Internal Data Model

REAPI

The remote execution API has a concept of an Operation. These reflect the state of the work requested in an Execute request. A stream of Operation messages are returned by both Execute and WaitExecute requests. WaitExecute requests take the name of an operation to stream updates of, implying a need to track operations in the server.

In BuildGrid, the state of each Operation is tracked across both the buildgrid.server.job.Job class, and the Operation protobuf objects in the operations_by_name attribute of that class.

When an update is to be communicated to the peer (client) for a specific operation, the data in the Job is combined with the data already in the Operation, and the resulting Operation message is sent to the peer.

The Job abstraction exists for a couple of main reasons:

  • Allows us to deduplicate work by tying multiple operations to the same actual execution task

  • Allows us to tie together the REAPI Operation concept with the RWAPI Lease concept.

In addition to tracking the various operations and lease(s) for the work, the job class stores the Action being executed by the relevant Execute request plus some other attributes, such as its priority and platform requirements.

The requirements are used for scheduling work to workers which provide an environment that matches the constraints set by the peer.

Handling an Execute request

This diagram shows how the data in an Execute request is split up within BuildGrid, for a request to execute an Action that isn’t already queued or executing. The data from the Job is combined with the relevant Operation in update messages streamed back to the peer.

digraph reapi_data_flow {
     bgcolor="#fcfcfc";
     rankdir=LR;

     graph [fontsize=10 fontname="Verdana" compound=true]
     node [shape=box fontsize=10 fontname="Verdana"];
     edge [fontsize=10 fontname="Verdana"];

     subgraph cluster_bgd_reapi {
         label="BuildGrid Execution Service";
         style="dashed";

         node [shape=box];

         servicer -> job, operation [
             label="Creates"
         ];
         operation -> job [
             style="dashed"
             label="Some state in"
         ];

         { rank=same; job, operation }

         job, operation [
             style=filled;
         ];
         job [
             label=<
 <b>Job</b><br/><br align="left"/>
 - action<br align="left"/>
 - execute_response<br align="left"/>
 - operation_stage<br align="left"/>
 - priority<br align="left"/>
 - platform_requirements
 >
         ];
         operation [
             label=<
 <b>Operation</b><br/><br align="left"/>
 - name<br align="left"/>
 - done<br align="left"/>
 - cancelled
 >
         ];
         servicer [
             label="ExecutionService"
             shape="circle"
         ];
     }

     execute -> servicer [
         dir="both"
         lhead=cluster_bgd_reapi
         label="Send Execute request\nStream Operation messages"
     ];

     execute [
         label="Peer\ne.g. recc, bazel, bst"
     ];
 }

If the request is for an Action already queued or executing, the creation of the Job is skipped in favour of updating the priority of the job if needed.

In the case of a WaitExecute request, neither the Job or the Operation are created. Instead a message queue for the peer is created to get updates from the specified Operation.

RWAPI

The remote worker API has a concept of a Lease, which contains the state of a given task being executed by a worker. This is implemented fairly straightforwardly in BuildGrid: a worker requests a new Lease from the server, and the server finds a Job in the queue with requirements that match the capabilities advertised by the worker. The server then creates a Lease for this job, and sends it to the worker in the response.

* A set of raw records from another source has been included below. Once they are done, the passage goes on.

Definition ref_time_on_air_us (bw sf cr preamble : Z) (no_header no_crc : bool)
    (size : Z) : Z :=
  let quarters := 4 * preamble + (if 7 <=? sf then 17 else 25) + 32 +
                  4 * ref_payload_symbols sf cr no_header no_crc size in
  quarters * ref_symbol_us bw sf / 4.

(** ** Rounded quotients *)

Lemma ddiv_ratio x y a b :
  dval x a 0 → dval y b 0 → 0 < b → 0 <= a →
  ∃ n d, ddiv x y = rnd n d ∧ 0 < d ∧ 0 <= n ∧ n * b = a * d.
Proof.
  unfold dval, ddiv. rewrite !Z.mul_1_r. intros -> -> Hb Ha.
  pose proof (den_pos x). pose proof (den_pos y).
  rewrite Z.sgn_pos, Z.abs_eq by nia. eexists _, _. split_and_all; [done|nia|nia|ring].
Qed.

(** The error of a rounded quotient of [a] by [b]. *)
Lemma rnd_quot_err n d a b :
  0 < d → 0 < b → 0 <= n → n * b = a * d →
  Z.abs (num (rnd n d) * b - a * den (rnd n d)) * 2 ^ 53 <= a * den (rnd n d).
Proof.
  intros Hd Hb Hn E. pose proof (rnd_rel_err n d Hd) as R.
  set (X := num (rnd n d)) in *. set (D := den (rnd n d)) in *.
  apply (Z.mul_le_mono_pos_r _ _ d Hd).
  replace (a * D * d) with (n * D * b)
    by (transitivity (n * b * D); [ring|]; rewrite E; ring).
  replace (Z.abs (X * b - a * D) * 2 ^ 53 * d)
    with (Z.abs ((X * d - n * D) * b) * 2 ^ 53).
  - rewrite Z.abs_mul, (Z.abs_eq b), (Z.abs_eq n) in * by lia.
    transitivity (Z.abs (X * d - n * D) * 2 ^ 53 * b); [lia|].
    apply Z.mul_le_mono_nonneg_r; lia.
  - replace ((X * d - n * D) * b) with ((X * b - a * D) * d)
      by (transitivity (X * b * d - a * d * D); [ring|]; rewrite <- E; ring).
    rewrite Z.abs_mul, (Z.abs_eq d) by lia. ring.
Qed.

Lemma dceil_quot n d a b :
  0 < d → 0 < b → 0 <= n → 0 <= a < 2 ^ 53 → n * b = a * d →
  dceil (rnd n d) = (a + b - 1) / b.
Proof.
  intros Hd Hb Hn Ha E. pose proof (rnd_quot_err n d a b Hd Hb Hn E) as R.
  pose proof (den_pos (rnd n d)) as HD.
  pose proof (Z.div_mod (a + b - 1) b ltac:(lia)) as Hc.
  pose proof (Z.mod_pos_bound (a + b - 1) b Hb) as Hr.
  set (c := (a + b - 1) / b) in *. set (r := (a + b - 1) mod b) in *.
  clearbody c r.
  set (X := num (rnd n d)) in *. set (D := den (rnd n d)) in *.
  assert (Hle : X <= c * D ∧ (c - 1) * D < X).
  { destruct (Z.eq_dec r (b - 1)) as [->|Hne].
    - assert (a = c * b) as Ea by lia.
      assert (V : dval (rnd n d) c 0) by (apply rnd_exact; nia).
      unfold dval in V. fold X D in V. lia.
    - assert (L1 : (c - 1) * b + 1 <= a) by lia. assert (L2 : a + 1 <= c * b) by lia.
      split; apply Z.nlt_ge || apply Z.nle_gt; intros F.
      + assert (c * D * b + b <= X * b) by nia.
        assert ((a + 1) * D <= c * b * D) by nia. nia.
      + assert (X * b <= (c - 1) * D * b) by nia.
        assert (((c - 1) * b + 1) * D <= a * D) by nia. nia. }
  unfold dceil. fold X D. symmetry. 
  enough (- X / D = - c) by lia. symmetry.
  apply (Z.div_unique_pos (- X) D (- c) (- X + c * D)); nia.
Qed.

Lemma u32_of_double_val x a j :
  0 <= j → 0 <= a → a / 2 ^ j < 2 ^ 32 → dval x a j → u32_of_double x = Ret (a / 2 ^ j).
Proof.
  intros Hj Ha Hlt Hx. unfold u32_of_double. rewrite (dtrunc_val x a j) by done.
  assert (0 <= a / 2 ^ j) by (apply Z.div_pos; lia).
  by rewrite (proj2 (Z.leb_le _ _)), (proj2 (Z.ltb_lt _ _)) by lia.
Qed.

Lemma u32_of_double_floor x k :
  k * den x <= num x ∧ num x < (k + 1) * den x → 0 <= k < 2 ^ 32 → u32_of_double x = Ret k.
Proof.
  intros [B1 B2] Hk. pose proof (den_pos x). unfold u32_of_double, dtrunc.
  assert (0 <= num x) by nia.
  rewrite Z.quot_div_nonneg, <- (Z.div_unique_pos (num x) (den x) k (num x - k * den x)) by nia.
  by rewrite (proj2 (Z.leb_le _ _)), (proj2 (Z.ltb_lt _ _)) by lia.
Qed.

Lemma dval_max0 b : Z.abs b < 2 ^ 53 → dval (dmax (dbl_of_Z b) (dbl_of_Z 0)) (Z.max b 0) 0.
Proof.
  intros Hb. pose proof (dval_of_Z b Hb) as V. pose proof (den_pos (dbl_of_Z b)).
  unfold dmax, dltb. change (num (dbl_of_Z 0)) with 0. change (den (dbl_of_Z 0)) with 1.
  unfold dval in V. rewrite Z.mul_1_r in *.
  destruct (Z.ltb_spec (0 * den (dbl_of_Z b)) (num (dbl_of_Z b))).
  - rewrite Z.max_l by nia. unfold dval. lia.
  - rewrite Z.max_r by nia. done.
Qed.

(** The payload symbols: the rounded quotient, rounded up, is the exact
    quotient rounded up. *)
Lemma payload_exact bits per cr :
  Z.abs bits < 2 ^ 20 → 0 < per < 2 ^ 10 → 0 <= cr < 2 ^ 8 →
  u32_of_double
    (dmul (dbl_of_Z (dceil (ddiv (dmax (dbl_of_Z bits) (dbl_of_Z 0)) (dbl_of_Z per))))
          (dbl_of_Z (cr + 4)))
  = Ret ((Z.max bits 0 + per - 1) / per * (cr + 4)).
Proof.
  intros Hb Hp Hc.
  destruct (ddiv_ratio _ _ _ per (dval_max0 bits ltac:(lia)) (dval_of_Z per ltac:(lia)))
    as (n & d & -> & Hd & Hn & E); [lia|lia|].
  rewrite (dceil_quot n d (Z.max bits 0) per) by (done || lia).
  set (k := (Z.max bits 0 + per - 1) / per).
  assert (Hk : 0 <= k < 2 ^ 21).
  { subst k. split; [apply Z.div_pos; lia|].
    apply Z.div_lt_upper_bound; nia. }
  assert (V : dval (dmul (dbl_of_Z k) (dbl_of_Z (cr + 4))) (k * (cr + 4)) (0 + 0)).
  { apply dval_mul; try lia; try (apply dval_of_Z; lia); nia. }
  change (0 + 0) with 0 in V. rewrite (u32_of_double_val _ (k * (cr + 4)) 0).
  all: change (2 ^ 0) with 1; rewrite ?Z.div_1_r; done || lia || nia.
Qed.

(** The duration: sums and products of quarter symbols are exact. *)
Lemma duration_exact pre q npay t :
  0 <= pre < 2 ^ 16 → (q = 17 ∨ q = 25) → 0 <= npay < 2 ^ 15 → 0 <= t <= 2 ^ 15 →
  let n_symbol := dadd (dadd (dadd (dbl_of_Z pre) (Dbl q (-2))) (dbl_of_Z 8)) (dbl_of_Z npay) in
  dval n_symbol (4 * pre + q + 32 + 4 * npay) 2 ∧
  u32_of_double (dmul n_symbol (dbl_of_Z t))
  = Ret ((4 * pre + q + 32 + 4 * npay) * t / 4).
Proof.
  intros Hp Hq Hn Ht n_symbol.
  assert (Q : ∀ z, Z.abs z < 2 ^ 50 → dval (dbl_of_Z z) (4 * z) 2).
  { intros z Hz. rewrite (Z.mul_comm 4). apply (dval_scale _ _ 0 2); [lia..|].
    apply dval_of_Z. lia. }
  assert (Vq : dval (Dbl q (-2)) q 2) by (destruct Hq as [-> | ->]; reflexivity).
  assert (V : dval n_symbol (4 * pre + q + 4 * 8 + 4 * npay) 2).
  { repeat apply dval_add; try done; try (apply Q); lia. }
  split; [done|].
  assert (Vt : dval (dmul n_symbol (dbl_of_Z t)) ((4 * pre + q + 32 + 4 * npay) * t) (2 + 0)).
  { apply dval_mul; try lia; [done|apply dval_of_Z; lia|nia]. }
  change (2 + 0) with 2 in Vt.
  rewrite (u32_of_double_val _ ((4 * pre + q + 32 + 4 * npay) * t) 2); [done|lia|nia| |done].
  apply Z.div_lt_upper_bound; [lia|]. nia.
Qed.

Lemma IS_LORA_DR_range sf : IS_LORA_DR sf = true → 5 <= sf <= 12.
Proof. unfold IS_LORA_DR, DR_LORA_SF5, DR_LORA_SF6, DR_LORA_SF7, DR_LORA_SF8, DR_LORA_SF9,
  DR_LORA_SF10, DR_LORA_SF11, DR_LORA_SF12. lia. Qed.
Lemma IS_LORA_BW_range bw : IS_LORA_BW bw = true → 4 <= bw <= 6.
Proof. unfold IS_LORA_BW, BW_125KHZ, BW_250KHZ, BW_500KHZ. lia. Qed.
Lemma IS_LORA_CR_range cr : IS_LORA_CR cr = true → 1 <= cr <= 4.
Proof. unfold IS_LORA_CR, CR_LORA_4_5, CR_LORA_4_6, CR_LORA_4_7, CR_LORA_4_8. lia. Qed.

The Lease message contains a payload field, which BuildGrid will populate with the Job’s Action message. [1]

All the state of the Lease is in the Lease objects themselves rather than some being in the Job instead. Each Job has the capacity to track multiple leases, to handle retrying.

which required a worker to fetch the latter from the CAS.

Handling a CreateBotSession request

The initial connection from a worker to BuildGrid should be a CreateBotSession request. In BuildGrid, this will start tracking the bot for metrics and then looking for queued jobs that match the platform properties for that worker.

If a job is found, a Lease is created and the response sent, and the job state is updated to reflect that its now being worked on.

digraph rwapi_data_flow {
     bgcolor="#fcfcfc";
     rankdir=LR;

     graph [fontsize=10 fontname="Verdana" compound=true]
     node [shape=box fontsize=10 fontname="Verdana"];
     edge [fontsize=10 fontname="Verdana"];

     subgraph cluster_bgd_rwapi {
         label="BuildGrid Bots Service"
         style="dashed";

         node [shape=box];

         servicer -> job [
             dir="both"
             label="Search,\nUpdate"
         ];
         servicer -> lease [
             label="Create"
         ];
         lease -> job [
             style="dotted"
             label="Relates to"
         ];

         { rank=same; job, lease }

         servicer [
             label="BotsService"
             shape="circle"
         ];
         job, lease [
             style="filled"
         ];
         job [
             label=<
 <b>Job</b><br/><br align="left"/>
 - action<br align="left"/>
 - execute_response<br align="left"/>
 - operation_stage<br align="left"/>
 - priority<br align="left"/>
 - platform_requirements
 >
         ];
         lease [
             label=<
 <b>Lease</b><br/><br align="left"/>
 - id<br align="left"/>
 - state<br align="left"/>
 - status
 >
         ];
     }

     worker -> servicer [
         label="Send CreateBotSession request"
         lhead="cluster_bgd_rwapi"
     ];

     worker [
         label="Worker\ne.g. buildbox-worker"
     ];
 }

Handling an UpdateBotSession request

The subsequent connections should be UpdateBotSession requests. Internally, these requests are handled very similarly. There is an initial step of checking the state of any leases held by the bot, and updating the internal representation to match. If the change implies a change to the job state, that is also updated here.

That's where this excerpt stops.